Kaal K Julia, Bansback Nick, Hudson Marie, Anis Aslam, Koehn Cheryl, Harrison Mark
Faculty of Pharmaceutical Sciences, University of British Columbia, Vancouver, BC, Canada.
School of Population and Public Health, University of British Columbia, Vancouver, BC, Canada.
Clin Rheumatol. 2021 Jan;40(1):93-100. doi: 10.1007/s10067-020-05188-z. Epub 2020 Jun 6.
To examine the perceived importance and frequency with which out-of-pocket medication costs are discussed between rheumatologists and patients with rheumatoid arthritis (RA) in Canada.

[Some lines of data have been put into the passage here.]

(** X13: [generate_code] on a Google adapter whose [_generate_text] does
    not assign [last_prompt]: whatever the outcome, [last_prompt] holds
    the prompt text afterwards and the adapter is the one the provider
    left; an exception of the provider is raised as it is, without any
    extraction; an answer of the provider goes through [_extract_code]
    with the default separator. *)
Theorem X13_generate_code_google (ast_parse : str → result unit)
    (_generate_text : BaseGoogle → str → option Memory → result str * BaseGoogle)
    self instruction context :
  (∀ self prompt memory,
     last_prompt (_generate_text self prompt memory).2 = last_prompt self) →
  let prompt := to_string instruction in
  let memory := match context with Some c => memory c | None => None end in
  let answer := _generate_text (set_last_prompt self (Some prompt)) prompt memory in
  let out :=
    generate_code ast_parse (H := BaseGoogle_LLM _generate_text)
      self instruction context in
  last_prompt out.2 = Some prompt
  ∧ out.2 = answer.2
  ∧ (∀ e, answer.1 = Raise e → out.1 = Raise e)
  ∧ (∀ response, answer.1 = Ok response →
       out.1 = _extract_code ast_parse response default_separator).
Proof.
  intros Hframe prompt memory answer out.
  assert (out.2 = answer.2) as Hstate.
  { unfold out, generate_code, call, BaseGoogle_LLM, BaseGoogle_call.
    fold prompt memory answer. by destruct answer. }
  split_and!.
  - rewrite Hstate. unfold answer. by rewrite Hframe.
  - done.
  - intros e He. unfold out, generate_code, call, BaseGoogle_LLM, BaseGoogle_call.
    fold prompt memory answer. destruct answer as [r s]. simpl in *. by subst r.
  - intros response Hr.
    unfold out, generate_code, call, BaseGoogle_LLM, BaseGoogle_call.
    fold prompt memory answer. destruct answer as [r s]. simpl in *. by subst r.
Qed.

Lemma X13_generate_code_google_witness :
  last_prompt
    (generate_code expr_parse
       (H := BaseGoogle_LLM (constant_provider (Ok (py "not code at all"))))
       BaseGoogle_defaults (Prompt (py "plot it")) None).2
  = Some (py "plot it").
Proof.
  apply (X13_generate_code_google expr_parse
           (constant_provider (Ok (py "not code at all")))
           BaseGoogle_defaults (Prompt (py "plot it")) None).
  reflexivity.
Defined.

End GoogleGenerate.

Section Excerpts.
Implicit Types (s sep x response code : str).

Lemma take_infix n s : infix (take n s) s.
Proof. exists [], (drop n s). by rewrite take_drop. Qed.

Lemma chosen_infix response sep : infix (chosen response sep) response.
Proof.
  unfold chosen. destruct (find sep response) as [i|]; [|apply infix_refl].
  unfold after_first.
  destruct (find sep (drop (i + length sep) response)) as [j|].
  - eapply infix_trans; [apply take_infix|apply drop_infix].
  - apply drop_infix.
Qed.

(** X14: the code that [_extract_code] returns is an excerpt of the
    response: a run of consecutive characters of it, with nothing added,
    changed or reordered. *)
Theorem X14_extract_returns_excerpt (ast_parse : str → result unit)
    response sep code :
  _extract_code ast_parse response sep = Ok code → infix code response.
Proof.
  intros (_ & -> & _)%extract_Ok_inv.
  eapply infix_trans; [apply polish_infix|apply chosen_infix].
Qed.

Lemma X14_extract_returns_excerpt_witness :
  infix (py "f(1)") (py "Sure: ```py" ++ [LF] ++ py "f(1)```").
Proof.
  apply (X14_extract_returns_excerpt expr_parse
           (py "Sure: ```py" ++ [LF] ++ py "f(1)```") default_separator).
  vm_compute. reflexivity.
Defined.
(** A stand-in for pathlib and tempfile, enough for the examples. *)
Definition example_app : App.AppEnv :=
  {| App.path_suffix := fun name => (Path.splitext name).2;
     App.temp_file_name := fun suffix _ => "/tmp/tmpupload" +:+ suffix;
     App.temp_file_error := fun _ => None;
     App.save_error := fun _ => None |}.

(** The disk fills up while the upload is copied. *)
Definition disk_full_app : App.AppEnv :=
  {| App.path_suffix := fun name => (Path.splitext name).2;
     App.temp_file_name := fun suffix _ => "/tmp/tmpupload" +:+ suffix;
     App.temp_file_error := fun _ => None;
     App.save_error := fun _ => Some ("VID", Exn OSError "No space left on device") |}.

Definition upload_request : App.Request :=
  {| App.method := App.POST;
     App.form_video_url := Some "  ";
     App.files_video_file :=
       Some {| App.upload_filename := "baby.mp4"; App.upload_data := "VIDEO" |} |}.

Definition url_request : App.Request :=
  {| App.method := App.POST;
     App.form_video_url := Some " https://example.com/baby.mp4 ";
     App.files_video_file := None |}.

End Examples.

(** * Properties *)

(** ** Frame stride *)

Lemma Qtrunc_nonneg (q : Q) : (0 <= q)%Q -> Qtrunc q = Qfloor q.
Proof.
  destruct q as [n d]. unfold Qle, Qtrunc, Qfloor. simpl. intros H.
  apply Z.quot_div_nonneg; lia.
Qed.

Lemma Qtrunc_neg (q : Q) : (q < 0)%Q -> Qtrunc q <= 0.
Proof.
  destruct q as [n d]. unfold Qlt, Qtrunc. simpl. intros H.
  replace n with (- (- n)) by lia. rewrite Z.quot_opp_l by lia.
  assert (0 <= (- n) ÷ Z.pos d) by (apply Z.quot_pos; lia). lia.
Qed.

Lemma Qround_nearest_bounds (q : Q) :
  Qfloor q <= Qround_nearest q <= Qfloor q + 1.
Proof.
  unfold Qround_nearest. split.
  - apply Qfloor_resp_le. rewrite <- (Qplus_0_r q) at 1.
    apply Qplus_le_r. discriminate.
  - assert (H : (q + (1 # 2) < inject_Z (Qfloor q + 1 + 1))%Q).
    { rewrite inject_Z_plus. apply Qplus_lt_le_compat.
      - apply Qlt_floor.
      - discriminate. }
    assert (H2 : Qfloor (q + (1 # 2)) < Qfloor q + 1 + 1).
    { rewrite Zlt_Qlt. eapply Qle_lt_trans; [apply Qfloor_le | exact H]. }
    lia.
Qed.

Lemma Qtrunc_comp (p q : Q) : (p == q)%Q -> Qtrunc p = Qtrunc q.
Proof.
  intros E. destruct (Qlt_le_dec p 0) as [Hneg | Hpos].
  - assert (Hq : (q < 0)%Q) by (by rewrite <- E).
    assert (Hopp : forall r : Q, (r < 0)%Q -> Qtrunc r = - Qfloor (- r)).
    { intros [n d]. unfold Qlt, Qtrunc, Qfloor. simpl. intros H.
      replace n with (- (- n)) at 1 by lia. rewrite Z.quot_opp_l by lia.
      rewrite Z.quot_div_nonneg by lia. reflexivity. }
    rewrite (Hopp p Hneg), (Hopp q Hq). f_equal. apply Qfloor_comp. by rewrite E.
  - assert (Hq : (0 <= q)%Q) by (by rewrite <- E).
    rewrite (Qtrunc_nonneg p Hpos), (Qtrunc_nonneg q Hq). by apply Qfloor_comp.
Qed.

(** Truncation against rounding to the nearest integer. *)
Lemma Qtrunc_round (p : Q) :
  ((0 <= p)%Q -> Qtrunc p = Qfloor p) /\
  ((p < 0)%Q -> Qtrunc p <= 0) /\
  Z.max 1 (Qtrunc p) <= Z.max 1 (Qround_nearest p) <= Z.max 1 (Qtrunc p) + 1.
Proof.
  pose proof (Qround_nearest_bounds p) as Hr.
  destruct (Qlt_le_dec p 0) as [Hneg | Hpos].
  - pose proof (Qtrunc_neg p Hneg) as Ht.
    assert (Qfloor p <= -1).
    { assert (Qfloor p < 0); [|lia].
      rewrite Zlt_Qlt. eapply Qle_lt_trans; [apply Qfloor_le | exact Hneg]. }
    split; [|split].
    + intros H0. exfalso. apply (Qlt_not_le _ _ Hneg H0).
    + intros _. lia.
    + lia.
  - rewrite (Qtrunc_nonneg p Hpos). split; [|split].
    + intros _. reflexivity.
    + intros H0. exfalso. apply (Qlt_not_le _ _ H0 Hpos).
    + lia.
Qed.

Lemma to_int_value (x : spec_float) (p : Q) :
  Float.value x = Some p -> Float.to_int x = Ok (Qtrunc p).
Proof.
  destruct x as [s | s | | s m e]; simpl; intros H; try discriminate;
    by injection H as <-.
Qed.

Lemma to_int_raises (x : spec_float) :
  Float.value x = None ->
  exists e, Float.to_int x = Raise e /\
            (is_class ValueError e || is_class OverflowError e) = true.
Proof.
  destruct x as [s | s | | s m e]; simpl; intros H; try discriminate;
    eexists; (split; [reflexivity|]); reflexivity.
Qed.

(** On rates and intervals whose float product is exact the stride is
    the one the sampler is modelled with. *)
Lemma frame_skip_exact (cap_fps interval_sec : spec_float) (f i p : Q) :
  Float.truthy cap_fps = true ->
  Float.value cap_fps = Some f -> Float.value interval_sec = Some i ->
  Float.value (Float.mul cap_fps interval_sec) = Some p -> (p == f * i)%Q ->
  frame_skip cap_fps interval_sec = Ok (frame_skip_of (fps_or_default f) i).
Proof.
  intros Ht Hf Hi Hp E. unfold frame_skip, frame_skip_of. rewrite Ht.
  rewrite (to_int_value _ p Hp). do 2 f_equal. apply Qtrunc_comp. rewrite E.
  unfold fps_or_default. destruct (Qeq_bool f 0) eqn:E0; [|reflexivity].
  exfalso. apply Qeq_bool_iff in E0.
  destruct cap_fps as [s | s | | s m e]; simpl in *; try discriminate.
  injection Hf as <-. revert E0. clear.
  assert (H2 : (0 < Qpower 2 e)%Q) by (apply Qpower_0_lt; reflexivity).
  intros E0. apply Qmult_integral in E0 as [E0 | E0].
  - apply Qmult_integral in E0 as [E0 | E0].
    + destruct s; discriminate E0.
    + discriminate E0.
  - apply Qlt_not_eq in H2. apply H2. by symmetry.
Qed.

(** C2 (as amended): the stride is [max(1, int(fps * interval_sec))] with
    [fps * interval_sec] the float product, rounded to binary64, and [int]
    truncating it toward zero: for a non-negative product the stride is
    the larger of 1 and its floor, for a negative one it is 1; it never
    exceeds the product rounded to the nearest integer and falls short of
    it by at most one.  When the product is not a number or infinite,
    [int] raises and no stride is computed. *)
Theorem frame_skip_truncates (cap_fps interval_sec : spec_float) :
  let fps := if Float.truthy cap_fps then cap_fps else Float.of_Z 30 in
  match Float.value (Float.mul fps interval_sec) with
  | Some p =>
      frame_skip cap_fps interval_sec = Ok (Z.max 1 (Qtrunc p)) /\
      ((0 <= p)%Q -> frame_skip cap_fps interval_sec = Ok (Z.max 1 (Qfloor p))) /\
      ((p < 0)%Q -> frame_skip cap_fps interval_sec = Ok 1) /\
      Z.max 1 (Qtrunc p) <= Z.max 1 (Qround_nearest p) <= Z.max 1 (Qtrunc p) + 1
  | None =>
      exists e, frame_skip cap_fps interval_sec = Raise e /\
                (is_class ValueError e || is_class OverflowError e) = true
  end.
Proof.
  intros fps. unfold frame_skip. fold fps.
  destruct (Float.value (Float.mul fps interval_sec)) as [p|] eqn:Ev.
  - rewrite (to_int_value _ p Ev).
    destruct (Qtrunc_round p) as (Hpos & Hneg & Hround).
    split; [reflexivity|]. split; [|split].
    + intros H. by rewrite (Hpos H).
    + intros H. specialize (Hneg H). f_equal. lia.
    + exact Hround.
  - destruct (to_int_raises _ Ev) as (e & -> & He). by exists e.
Qed.

(** C2, as stated, fails: at 7.5 frames per second (and at NTSC's 29.97)
    with the half-second interval the code's stride is the truncated value,
    one less than the product rounded to the nearest integer. *)
Lemma frame_skip_not_rounded :
  frame_skip (Float.lit 15 2) (Float.lit 1 2) = Ok 3 /\
  option_map (fun p => Z.max 1 (Qround_nearest p))
    (Float.value (Float.mul (Float.lit 15 2) (Float.lit 1 2))) = Some 4 /\
  frame_skip (Float.lit 2997 100) (Float.lit 1 2) = Ok 14 /\
  option_map (fun p => Z.max 1 (Qround_nearest p))
    (Float.value (Float.mul (Float.lit 2997 100) (Float.lit 1 2))) = Some 15.
Proof. repeat split; vm_compute; reflexivity. Qed.

(** The product is rounded before it is truncated: [10.0 * 0.3] is the
    float 3.0 although the float [0.3] lies below three tenths, and
    [100.0 * 0.29] is below 29; a capture that reports no rate counts as
    30 frames per second. *)
Lemma frame_skip_examples :
  frame_skip (Float.lit 10 1) (Float.lit 3 10) = Ok 3 /\
  option_map (fun i => Qtrunc (10 * i)) (Float.value (Float.lit 3 10)) = Some 2 /\
  frame_skip (Float.lit 100 1) (Float.lit 29 100) = Ok 28 /\
  frame_skip (Float.of_Z 0) (Float.lit 1 2) = Ok 15 /\
  frame_skip (Float.lit 30 1) (Float.lit 1 2) = Ok (frame_skip_of 30 (1 # 2)).
Proof. repeat split; vm_compute; reflexivity. Qed.
(** ** Cue detection *)

Section CueDetection.

Implicit Types (c : ascii) (x : N) (cs : list ascii) (m pre post rest : list N)
  (prev : option N).

Lemma is_word_lower c : Text.is_word (Text.lower_char c) = Text.is_word c.
Proof. destruct c as [[] [] [] [] [] [] [] []]; reflexivity. Qed.

Lemma is_word_upper c : Text.is_word (Text.upper_char c) = Text.is_word c.
Proof. destruct c as [[] [] [] [] [] [] [] []]; reflexivity. Qed.

Lemma lower_upper c : Text.lower_char (Text.upper_char c) = Text.lower_char c.
Proof. destruct c as [[] [] [] [] [] [] [] []]; reflexivity. Qed.

Lemma lower_lower c : Text.lower_char (Text.lower_char c) = Text.lower_char c.
Proof. destruct c as [[] [] [] [] [] [] [] []]; reflexivity. Qed.

Lemma chars_of_chars (l : list ascii) : Text.chars (Text.of_chars l) = l.
Proof. apply list_ascii_of_string_of_list_ascii. Qed.

Lemma of_chars_chars (s : string) : Text.of_chars (Text.chars s) = s.
Proof. apply string_of_list_ascii_of_string. Qed.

A cross-sectional online survey was distributed to patients with RA and rheumatologists; both were asked to rate their perceived importance of discussing medication costs, and how often these discussions occurred. Predictors of (1) patients discussing costs with their rheumatologist and (2) the perceived importance of discussing medication cost for patients were explored.

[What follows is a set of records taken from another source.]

(** The functions behind the promises [todo] resumed each until it has
    returned, in the order of [todo] and as long as none of [ns] is
    rejected. *)
Fixpoint finishAll (ns todo : list nat) (ps : list (Promise unit)) (w : World)
    : list (Promise unit) * World :=
  match todo with
  | [] => (ps, w)
  | i :: todo' =>
      match rejection ns ps with
      | Some _ => (ps, w)
      | None => let (ps', w') := finish i ps w in finishAll ns todo' ps' w'
      end
  end.

(** A call of an asynchronous function by [buildAssets]: the function runs
    to its first [await]; the value is the place of its promise. *)
Definition start (t : Task unit) : Main nat :=
  fun s =>
    let (p, w') := t (world s) in
    (Ok (List.length (started s)),
     {| started := started s ++ [p]; world := w'; schedule := schedule s |}).

(** [await promise]: the pending functions take the turns of the next
    chunk of the schedule, then the function behind the promise takes the
    turns it still needs; a rejected promise throws. *)
Definition awaitPromise (i : nat) : Main unit :=
  fun s =>
    let (ps1, w1) := turns (hd [] (schedule s)) (started s) (world s) in
    let (ps2, w2) := finish i ps1 w1 in
    (match rejection [i] ps2 with Some e => Throw e | None => Ok tt end,
     {| started := ps2; world := w2; schedule := tl (schedule s) |}).

(** [await Promise.all(promises)]: the pending functions take the turns
    of the next chunk of the schedule, then those behind [promises] take
    the turns they still need, until all have returned or one is
    rejected, which throws. *)
Definition awaitAll (ns : list nat) : Main unit :=
  fun s =>
    let (ps1, w1) := turns (hd [] (schedule s)) (started s) (world s) in
    let (ps2, w2) := finishAll ns ns ps1 w1 in
    (match rejection ns ps2 with Some e => Throw e | None => Ok tt end,
     {| started := ps2; world := w2; schedule := tl (schedule s) |}).
(** * tempfile: safe creation of a temporary file

    A shallow embedding of [tempfile.c] (the second translation unit of
    [src/ischroot.c], lines 213-364): the mode parser [parsemode], the
    option loop of [main], the explicit-name path and the generated-name
    retry loop, followed by the close / report / exit epilogue.

    The C library and the operating system are not part of the
    repository; they are modelled here as far as the program observes
    them: [strtol] after the C standard, [open] with [O_CREAT|O_EXCL]
    after POSIX, and [tempnam], [malloc], [close] and the line
    [getopt_long] writes about an option it refuses as oracles of an
    environment record. *)

From Stdlib Require Import ZArith Ascii String List Bool Lia.
From stdpp Require Import gmap strings list fin_maps.

Local Open Scope Z_scope.

(** ** Characters and C strings

    A C string is modelled by the [string] of its characters before the
    terminating NUL; a [char *] into the middle of a string is the
    remaining tail. *)

Module CString.

Definition code (c : ascii) : Z := Z.of_N (N_of_ascii c).

(** [isspace] in the C locale: space, and HT LF VT FF CR. *)
Definition isspace (c : ascii) : bool :=
  (code c =? 32) || ((9 <=? code c) && (code c <=? 13)).

(** Value of a character as a digit in some base up to 36. *)
Definition digit_value (c : ascii) : option Z :=
  let n := code c in
  if (48 <=? n) && (n <=? 57) then Some (n - 48)
  else if (97 <=? n) && (n <=? 122) then Some (n - 87)
  else if (65 <=? n) && (n <=? 90) then Some (n - 55)
  else None.

Fixpoint skip_space (s : string) : string :=
  match s with
  | String c r => if isspace c then skip_space r else s
  | EmptyString => s
  end.

(** The sign that may precede the digits: [(negative, rest)]. *)
Definition take_sign (s : string) : bool * string :=
  match s with
  | String c r =>
      if code c =? 45 then (true, r)
      else if code c =? 43 then (false, r)
      else (false, s)
  | EmptyString => (false, s)
  end.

Seventy-eight patients and 64 rheumatologists completed the survey; 68% patients and 75% of physicians rated the perceived importance of discussing medication costs as "quite" or "very important"; 22% of patients reported never talking about medication cost, but no physicians reported never discussing costs with patients. The only predictor of talking about cost among patients (at 10% level) was whether they perceived it as highly important (p = 0.058). Higher perceived importance of discussing out-of-pocket costs was associated with a more positive attitude to shared decision-making (p = 0.044).

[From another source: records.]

(** * dna_array: 2-bit packing of DNA codes, and the FASTQ batch encoder

    A shallow embedding of [dna_array.c] (the bit-pack writer and reader)
    and of the FASTQ driver ([base_to_code], [process_fastq]), with the
    properties of the specification stated and proved over it.  The rest
    of the driver ([get_basename], [error_usage], [main]) and the example
    program are embedded as well, with properties read off the code.

    Conventions.
    - A [uint8_t] is a [Z]; a store into a [uint8_t] variable is written
      [to_uint8].  The C operators [&], [|], [<<], [>>] are [Z.land],
      [Z.lor], [Z.shiftl], [Z.shiftr].
    - A file is the list of its bytes; [fwrite] of one byte appends to it,
      [fread] of one byte takes the head of what is unread and leaves the
      destination untouched at end of file.
    - [size_t] loop counters are [nat]. *)

From Stdlib Require Import ZArith List Ascii String Lia.
From stdpp Require Import gmap strings list pretty.

Local Open Scope Z_scope.

Module DnaArray.

(** ** Machine bytes *)

Definition to_uint8 (z : Z) : Z := z mod 256.
(** [initialize()] *)
Definition initialize (rowHeaderField : string) (h : Host) : Host :=
  if modules_selectRow h then
    {| modules_selectRow := modules_selectRow h;
       subscriptions := subscriptions h;
       documentListeners := documentListeners h;
       console_error := console_error h ++ [clashMessage];
       options_columns := options_columns h;
       element_classList := element_classList h;
       overlays := overlays h |}
  else
    let h := subscribe "column-mousedown" h in
    let h := subscribe "column-mousemove" h in
    let h := subscribe "cell-mousedown" h in
    let h := subscribe "cell-mousemove" h in
    let h := subscribe "cell-rendered" h in
    let h := subscribe "page-changed" h in
    let h := subscribe "table-layout" h in
    let h :=
      {| modules_selectRow := modules_selectRow h;
         subscriptions := subscriptions h;
         documentListeners := documentListeners h ++ ["mouseup"];
         console_error := console_error h;
         options_columns := options_columns h;
         element_classList := element_classList h;
         overlays := overlays h |} in
    let h := subscribe "table-destroy" h in
    initializeTable rowHeaderField h.

(** ** Sample grids used by the examples *)

Definition rowHeader : Column := {| cid := 0; field := "--row-position" |}.
Definition colA : Column := {| cid := 1; field := "a" |}.
Definition colB : Column := {| cid := 2; field := "b" |}.
Definition colC : Column := {| cid := 3; field := "c" |}.

Definition sampleRow (n : Z) : gmap string Value :=
  <["a" := VNumber n]> (<["b" := VNumber (n + 10)]> (<["c" := VNumber (n + 20)]> ∅)).

(** Row header and three data columns, six rows, no pagination. *)
Definition sampleTable : Table :=
  {| columns := [rowHeader; colA; colB; colC];
     rows := map sampleRow [0; 1; 2; 3; 4; 5];
     displayedRows := 6;
     getPageSize := None;
     rowHeaderField := "--row-position";
     cellRows := [1; 2; 3; 4; 5; 6] |}.

(** [sampleTable] after a descending sort: the rows were created in data
    order, the first-created row is now at position 6 and the
    last-created at position 1. *)
Definition sortedTable : Table :=
  {| columns := [rowHeader; colA; colB; colC];
     rows := map sampleRow [0; 1; 2; 3; 4; 5];
     displayedRows := 6;
     getPageSize := None;
     rowHeaderField := "--row-position";
     cellRows := [6; 5; 4; 3; 2; 1] |}.

Definition plain : MouseEvent := {| shiftKey := false; ctrlKey := false |}.
Definition shift : MouseEvent := {| shiftKey := true; ctrlKey := false |}.
Definition ctrl : MouseEvent := {| shiftKey := false; ctrlKey := true |}.

Definition cellAt (r : Z) (c : Column) : Cell :=
  {| position := r + 1; column := c |}.

(** The column index the module computes for an extension target. *)
Definition targetColumn (t : Table) (element : Component) : Z :=
  match element with
  | ColumnComponent c => findColumnIndex t c - 1
  | CellComponent cell => findColumnIndex t (column cell) - 1
  end.
(* ================================================================== *)
(** ** Strings *)
(* ================================================================== *)

(** [s.split(sep)] for a one-character separator. *)
Fixpoint split (sep : ascii) (s : string) : list string :=
  match s with
  | EmptyString => [EmptyString]
  | String c rest =>
      if Ascii.eqb c sep then EmptyString :: split sep rest
      else match split sep rest with
           | [] => [String c EmptyString]
           | hd :: tl => String c hd :: tl
           end
  end.

(** [s[0]] *)
Definition first_char (s : string) : option ascii :=
  match s with
  | EmptyString => None
  | String c _ => Some c
  end.

(** [s[s.length - 1]] *)
Fixpoint last_char (s : string) : option ascii :=
  match s with
  | EmptyString => None
  | String c EmptyString => Some c
  | String _ rest => last_char rest
  end.

Definition is_underscore (c : option ascii) : bool :=
  match c with
  | Some c => Ascii.eqb c "_"%char
  | None => false
  end.

(** A string is truthy exactly when it is not empty. *)
Definition truthy_string (s : string) : bool :=
  match s with EmptyString => false | _ => true end.

(** [s] occurs in [t]. *)
Definition contains (s t : string) : Prop :=
  exists pre post, t = pre +++ s +++ post.

(* ================================================================== *)
(** ** Invoke.ts *)
(* ================================================================== *)

Module Invoke.

Module IParameter.
Record t : Type := make { type : string; value : value }.
End IParameter.

Module IFunction.
Record t : Type := make {
  uid : Z;
  listener : string;
  parameters : list IParameter.t
}.
End IFunction.

Module IReturn.
Record t : Type := make {
  uid : Z;
  success : bool;
  value : value
}.
End IReturn.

Discussions about cost do not always happen, even with diseases with potentially high medication costs like RA. Cost was more likely to be discussed by patients who perceived it as "very important," suggesting the onus might be on patients to initiate these conversations. Without any significant predictors regarding what may make physicians more likely to think it was important to discuss medication costs, there is a need to reinforce recommendations that all physicians seek to discuss costs with all of their patients when suggesting medications. Key Points • There is a need for patients and physicians to discuss costs in the treatment decision-making process. Our findings suggest this does not always happen. • Among patients, medication cost was more likely to be discussed by those who perceived it as "very important" and higher perceived importance of discussing out-of-pocket costs was associated with a more positive attitude to shared decision-making. • Our results did not reveal any significant predictors regarding what may make physicians more likely to think it was important to discuss medication costs, suggesting that there is a need to reinforce recommendations that all physicians seek to discuss medication costs with all of their patients when suggesting medications.
研究在加拿大,风湿病医生与类风湿关节炎(RA)患者讨论自付药费的感知重要性和频率。
对RA患者和风湿病医生开展了一项横断面在线调查;二者均被要求对讨论药费的感知重要性以及这些讨论的发生频率进行评分。探究了(1)患者与风湿病医生讨论费用的预测因素,以及(2)患者对讨论药费的感知重要性的预测因素。
78名患者和64名风湿病医生完成了调查;68%的患者和75%的医生将讨论药费的感知重要性评为“相当”或“非常重要”;22%的患者报告从未谈论过药费,但没有医生报告从未与患者讨论过费用。患者中谈论费用的唯一预测因素(在10%水平)是他们是否认为其非常重要(p = 0.058)。对讨论自付费用的更高感知重要性与对共同决策的更积极态度相关(p = 0.044)。
即使对于像RA这样药费可能很高的疾病,关于费用的讨论也并非总是发生。那些认为费用“非常重要”的患者更有可能讨论费用,这表明发起这些对话的责任可能在患者身上。由于没有任何显著的预测因素表明哪些因素可能使医生更倾向于认为讨论药费很重要,因此有必要强化建议,即所有医生在给患者开药时都应设法与所有患者讨论费用。要点 • 患者和医生在治疗决策过程中需要讨论费用。我们的研究结果表明这种情况并非总是发生。 • 在患者中,那些认为药费“非常重要”的人更有可能讨论药费,并且对讨论自付费用的更高感知重要性与对共同决策的更积极态度相关。 • 我们的结果没有揭示任何显著的预测因素表明哪些因素可能使医生更倾向于认为讨论药费很重要,这表明有必要强化建议,即所有医生在给患者开药时都应设法与所有患者讨论药费。